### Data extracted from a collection

Lemma PostAssertTx_new_spec txids n a3 cpfp :
  length txids = NUM_ASSERT_DATA_TX →
  PostAssertTx_new txids n a3 cpfp = Val (post_assert_spec txids n a3 cpfp).
Proof.
  intros Hl. unfold PostAssertTx_new, post_assert_spec. set (prevouts := replicate _ _). rewrite Cpfp_dust, N_address. constant_amounts.
  change (amount_sub 12870 330) with (Val 12540%N). cbn [mbind comp_bind]. rewrite p2tr_dust.
  change (mkTxOut 330 (p2tr (n_n_of_n n) None (n_network n))) with (mkTxOut 330 (N_output_script n)).
  fold prevouts. unfold with_utxos, from_unsigned_tx, with_version, create_tx, create_tx_ins.
  cbn [psbt_inputs unsigned_tx input]. rewrite !length_fmap, Hl.
  change NUM_ASSERT_DATA_TX with (length prevouts) at 1. by rewrite set_utxos_all, <- list_fmap_compose.
Qed.

(** The leaves of the connector that the post-assert transaction pays to. *)
Definition A3_leaf (deposit_txid : Txid) (wots_public_keys : PublicKeys) (leaf : ConnectorA3Leaf) : Prop :=
  match leaf with
  | A3Payout _ => True
  | A3DisprovePublicInputsCommitment txid _ => txid = deposit_txid
  | A3DisproveProof script _ => script ∈ vec_to_list (api_generate_full_tapscripts (groth16 wots_public_keys))
  end.

Lemma A3_new_spec network deposit_txid n_of_n pks timelock :
  (N.of_nat (2 + NUM_TAPS) ≤ 2 ^ 128)%N →
  ∃ c, A3_new network deposit_txid n_of_n pks timelock = Val c ∧
    a3_payout_timelock c = timelock ∧
    ∀ leaf, A3_leaf deposit_txid pks leaf →
      let script := A3Leaf_generate_locking_script leaf n_of_n pks timelock in
      ∃ block, A3_generate_spend_info c leaf = Val (script, block) ∧
        ∀ key, spends key network (Script script block) (a3_output_address c).
Proof.
  intros Hn. unfold A3_new, A3_generate_taproot_address. cbn [create_taproot_addr].
  set (scripts := _ ++ _). destruct (build_taptree_total network UNSPENDABLE_PUBLIC_KEY scripts)
    as (info & E & Hcb & Hf).
  { unfold scripts. by rewrite length_app, !length_fmap, length_vec_to_list. }
  change (match scripts with [] => _ | _ :: _ => _ end) with (build_taptree UNSPENDABLE_PUBLIC_KEY network scripts).
  rewrite E. eexists. split_and!; [done|done|]. intros leaf Hleaf.
  set (script := A3Leaf_generate_locking_script leaf n_of_n pks timelock).
  destruct (Hcb script) as [block Hb].
  { unfold scripts, script. destruct leaf; cbn in Hleaf; subst; rewrite elem_of_app; [left; set_solver| |left; set_solver].
    right. rewrite list_elem_of_fmap. eauto. }
  exists block. unfold A3_generate_spend_info. cbn. fold script. rewrite Hb. split; [done|].
  intros key. by exists UNSPENDABLE_PUBLIC_KEY, (taptree_leaves scripts), info.
Qed.

Definition assert_chain_spec claim_txid c0 n a3 cpfp fh f block : AssertChain :=
  let pre_assert := pre_assert_spec claim_txid c0 cpfp f fh block in
  let batch := array_from_fn NUM_ASSERT_DATA_TX 0
    (assert_data_spec (covenant_txid (pre_assert_tx pre_assert)) (commitment_scripts f fh) n cpfp) in
  let txids := vec_to_list (assert_data_compute_txids batch) in
  mkAssertChain pre_assert batch (post_assert_spec txids n a3 cpfp).

Lemma AssertChain_new_spec claim_txid c0 n a3 cpfp fh f :
  length (f256_public_keys f) = NUM_PKS_A256 → length (fhash_public_keys fh) = NUM_PKS_A_HASH →
  ∃ block, AssertChain_new claim_txid c0 n a3 cpfp fh f
      = Val (assert_chain_spec claim_txid c0 n a3 cpfp fh f block) ∧
    C0_generate_spend_info c0 = Val (C0_generate_payout_script c0, block) ∧
    ∀ key, spends key (c0_network c0) (Script (C0_generate_payout_script c0) block) (C0_output_script c0).
Proof.
  intros Hf Hh. destruct (PreAssertTx_new_spec claim_txid c0 cpfp f fh Hf Hh) as (block & E & Hs).
  exists block. split; [|done]. unfold AssertChain_new. rewrite E. cbn [mbind comp_bind].
  destruct (first_n_take NUM_ASSERT_DATA_TX (take NUM_ASSERT_DATA_TX (script_pubkey <$>
    (mkTxOut 660 <$> commitment_scripts f fh) ++ [cpfp_output cpfp]))) as (v & Ev & Hv); [done|].
  cbn [pre_assert_tx_outs pre_assert_spec]. rewrite Ev. cbn [expect mbind comp_bind]. rewrite Hv.
  change (take NUM_ASSERT_DATA_TX (take NUM_ASSERT_DATA_TX _)) with (commitment_scripts f fh).
  rewrite AssertDataTxBatch_new_spec by done. cbn [mbind comp_bind].
  rewrite PostAssertTx_new_spec by apply length_vec_to_list. done.
Qed.

Lemma from_height_relative t : is_relative_lock_time (from_height t) = true.
Proof. unfold is_relative_lock_time, from_height. by rewrite N.mod_pow2_bits_high. Qed.

Definition payout_spec data a3 n cp cpfp script block : PayoutTx :=
  let prevouts := [mkTxOut (pd_deposit_amount data) (N_output_script n); mkTxOut 12540 (a3_output_address a3);
    mkTxOut 330 (N_output_script n); mkTxOut 330 (P_output_script cp)] in
  mkPayoutTx
    (mkCovenantTx
      (mkPsbt (mkTransaction VERSION_THREE LOCKTIME_ZERO
        [rbf (mkOutPoint (pd_deposit_txid data) 0);
         mkTxIn (mkOutPoint (pd_post_assert_txid data) 0) [] (from_height (a3_payout_timelock a3)) [];
         rbf (pd_claim_outpoint data); rbf (pd_stake_outpoint data)]
        [mkTxOut (pd_deposit_amount data + 12870) (p2tr (pd_operator_key data) None (pd_network data));
         cpfp_output cpfp])
        (utxo_input SighashDefault <$> prevouts))
      prevouts [# Key; Script script block; Key; Tweaked (P_generate_merkle_root cp)]) n cp.

Lemma PayoutTx_new_spec data a3 n cp cpfp script block :
  (pd_deposit_amount data + 13200 ≤ U64_MAX)%N →
  A3_generate_spend_info a3 (A3Payout None) = Val (script, block) →
  PayoutTx_new data a3 n cp cpfp = Val (payout_spec data a3 n cp cpfp script block).
Proof.
  intros Hamt Hinfo. unfold PayoutTx_new.
  rewrite Cpfp_dust, key_address, N_address, P_address, from_height_relative. constant_amounts.
  cbn [assert_that mbind comp_bind]. rewrite !p2tr_dust. rewrite amount_sum_small by (cbn; lia).
  change (list_sum _) with (pd_deposit_amount data + 13200)%N.
  cbn [mbind comp_bind]. rewrite amount_sub_le by lia.
  replace (pd_deposit_amount data + 13200 - 330)%N with (pd_deposit_amount data + 12870)%N by lia.
  cbn [mbind comp_bind]. by rewrite Hinfo.
Qed.
(** See [graph_finalizes]. *)
Lemma generated_finalizes input context deposit_txid gp cp sp prev g c :
  (N.of_nat (2 + NUM_TAPS) ≤ 2 ^ 128)%N → (deposit_amount gp + 27060 ≤ U64_MAX)%N →
  prev = [] ∨ (330 ≤ burn_amount sp)%N → (330 ≤ challenge_cost gp ≤ U64_MAX)%N →
  PegOutGraph_generate input context deposit_txid gp cp sp prev = Val (g, c) →
  let k_script := K_create_locking_script (kickoff c) in
  let presigned sig := mkTaprootSignature sig SighashSingle in
  (∀ sig, ∃ block,
    ClaimTx_finalize (pog_claim_tx g) sig = Val (with_witnesses (unsigned_tx (graph_claim g))
      [wots256_raw_witness sig ++ [k_script; serialize_control_block block]]) ∧
    spends (tbc_aggregated_pubkey context) (tbc_network context) (Script k_script block) (K_output_script (kickoff c))) ∧
  (∀ sig, ChallengeTx_finalize_presigned (pog_challenge_tx g) (C1Challenge sig)
    = Val (with_witnesses (unsigned_tx (graph_challenge g)) [[serialize_taproot sig]])) ∧
  (∀ sigs, PayoutOptimisticTx_finalize (pog_payout_optimistic g) sigs
    = Val (covenant_signed (payout_optimistic_tx (pog_payout_optimistic g)) (vec_to_list sigs))) ∧
  (∀ sig, PreAssertTx_finalize (chain_pre_assert (pog_assert_chain g)) sig
    = Val (covenant_signed (pre_assert_tx (chain_pre_assert (pog_assert_chain g))) [sig])) ∧
  (∀ sigs, length sigs = NUM_ASSERT_DATA_TX →
    PostAssertTx_finalize (chain_post_assert (pog_assert_chain g)) sigs
    = Val (covenant_signed (post_assert_tx (chain_post_assert (pog_assert_chain g))) sigs)) ∧
  (∀ sigs, PayoutTx_finalize (pog_payout_tx g) (post_assert_out_0 c) sigs
    = Val (covenant_signed (payout_tx (pog_payout_tx g)) (vec_to_list sigs))) ∧
  (∀ tx claim_sig stake_sig, tx ∈ pog_slash_stake_txs g →
    SlashStakeTx_finalize tx claim_sig stake_sig (stake c)
    = Val (with_witnesses (unsigned_tx (psbt tx))
        [[serialize_taproot (presigned claim_sig)]; [serialize_taproot (presigned stake_sig)]])) ∧
  Forall balanced ([graph_claim g; graph_payout_optimistic g; graph_pre_assert g; graph_post_assert g;
    graph_payout g] ++ graph_assert_data g).
Proof.
  intros Htaps Hamt Hburn Hcost Hg k_script presigned.
  destruct (generate_spec input context deposit_txid gp cp sp prev) as (a3 & b1 & b0 & b3 & E & Hf);
    [done|done|done|].
  rewrite Hg in E. injection E as -> ->.
  split_and!.
  - intros sig. apply claim_finalize.
  - intros sig. by apply challenge_finalize.
  - intros sigs. apply payout_optimistic_finalize; [done|apply (facts_c1 _ _ _ _ _ _ _ _ _ Hf)].
  - intros sig. apply pre_assert_finalize, (facts_c0 _ _ _ _ _ _ _ _ _ Hf).
  - intros sigs. apply post_assert_finalize.
  - intros sigs. apply payout_finalize; [cbn; lia|apply (facts_payout _ _ _ _ _ _ _ _ _ Hf)].
  - by intros tx s1 s2 (txid & -> & _)%list_elem_of_fmap.
  - apply Forall_app. split; [|apply graph_assert_data_all; intros; apply assert_data_balanced].
    repeat (apply Forall_cons; split); [apply claim_balanced|by apply payout_optimistic_balanced
      |apply pre_assert_balanced|apply post_assert_balanced|apply payout_balanced; cbn; lia|constructor].
Qed.

(** Signed graphs can be published.  When a graph has been generated, the claim is finalized with
    any Winternitz signature, and the pre-assert, the post-assert, both payouts, the slashings
    and the challenge are with any Schnorr signatures: no check of the fee or of a control block
    fails, and every signature is put, alone or with the script and its control block, on the
    input whose hash it signs.  But for the challenge, the disproof and the slashings, the
    transactions pay out all that they take in, and leave the fee to a child. *)
Theorem graph_finalizes input context deposit_txid gp cp sp prev g c :
  (N.of_nat (2 + NUM_TAPS) ≤ 2 ^ 128)%N → (deposit_amount gp + 27060 ≤ U64_MAX)%N →
  prev = [] ∨ (330 ≤ burn_amount sp)%N → (330 ≤ challenge_cost gp ≤ U64_MAX)%N →
  PegOutGraph_generate input context deposit_txid gp cp sp prev = Val (g, c) →
  let k_script := K_create_locking_script (kickoff c) in
  let presigned sig := mkTaprootSignature sig SighashSingle in
  (∀ sig, ∃ block,
    ClaimTx_finalize (pog_claim_tx g) sig = Val (with_witnesses (unsigned_tx (graph_claim g))
      [wots256_raw_witness sig ++ [k_script; serialize_control_block block]]) ∧
    spends (tbc_aggregated_pubkey context) (tbc_network context) (Script k_script block) (K_output_script (kickoff c))) ∧
  (∀ sig, ChallengeTx_finalize_presigned (pog_challenge_tx g) (C1Challenge sig)
    = Val (with_witnesses (unsigned_tx (graph_challenge g)) [[serialize_taproot sig]])) ∧
  (∀ sigs, PayoutOptimisticTx_finalize (pog_payout_optimistic g) sigs
    = Val (covenant_signed (payout_optimistic_tx (pog_payout_optimistic g)) (vec_to_list sigs))) ∧
  (∀ sig, PreAssertTx_finalize (chain_pre_assert (pog_assert_chain g)) sig
    = Val (covenant_signed (pre_assert_tx (chain_pre_assert (pog_assert_chain g))) [sig])) ∧
  (∀ sigs, length sigs = NUM_ASSERT_DATA_TX →
    PostAssertTx_finalize (chain_post_assert (pog_assert_chain g)) sigs
    = Val (covenant_signed (post_assert_tx (chain_post_assert (pog_assert_chain g))) sigs)) ∧
  (∀ sigs, PayoutTx_finalize (pog_payout_tx g) (post_assert_out_0 c) sigs
    = Val (covenant_signed (payout_tx (pog_payout_tx g)) (vec_to_list sigs))) ∧
  (∀ tx claim_sig stake_sig, tx ∈ pog_slash_stake_txs g →
    SlashStakeTx_finalize tx claim_sig stake_sig (stake c)
    = Val (with_witnesses (unsigned_tx (psbt tx))
        [[serialize_taproot (presigned claim_sig)]; [serialize_taproot (presigned stake_sig)]])) ∧
  Forall balanced ([graph_claim g; graph_payout_optimistic g; graph_pre_assert g; graph_post_assert g;
    graph_payout g] ++ graph_assert_data g).
Proof. apply generated_finalizes. Qed.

### Exercise requirements
Please give an exact copy of the lines above, beginning with the line containing "match leaf with" and running through the line containing "rewrite E. eexists.", and of no other lines.

### Solution for this exercise
  match leaf with
  | A3Payout _ => True
  | A3DisprovePublicInputsCommitment txid _ => txid = deposit_txid
  | A3DisproveProof script _ => script ∈ vec_to_list (api_generate_full_tapscripts (groth16 wots_public_keys))
  end.

Lemma A3_new_spec network deposit_txid n_of_n pks timelock :
  (N.of_nat (2 + NUM_TAPS) ≤ 2 ^ 128)%N →
  ∃ c, A3_new network deposit_txid n_of_n pks timelock = Val c ∧
    a3_payout_timelock c = timelock ∧
    ∀ leaf, A3_leaf deposit_txid pks leaf →
      let script := A3Leaf_generate_locking_script leaf n_of_n pks timelock in
      ∃ block, A3_generate_spend_info c leaf = Val (script, block) ∧
        ∀ key, spends key network (Script script block) (a3_output_address c).
Proof.
  intros Hn. unfold A3_new, A3_generate_taproot_address. cbn [create_taproot_addr].
  set (scripts := _ ++ _). destruct (build_taptree_total network UNSPENDABLE_PUBLIC_KEY scripts)
    as (info & E & Hcb & Hf).
  { unfold scripts. by rewrite length_app, !length_fmap, length_vec_to_list. }
  change (match scripts with [] => _ | _ :: _ => _ end) with (build_taptree UNSPENDABLE_PUBLIC_KEY network scripts).
  rewrite E. eexists. split_and!; [done|done|]. intros leaf Hleaf.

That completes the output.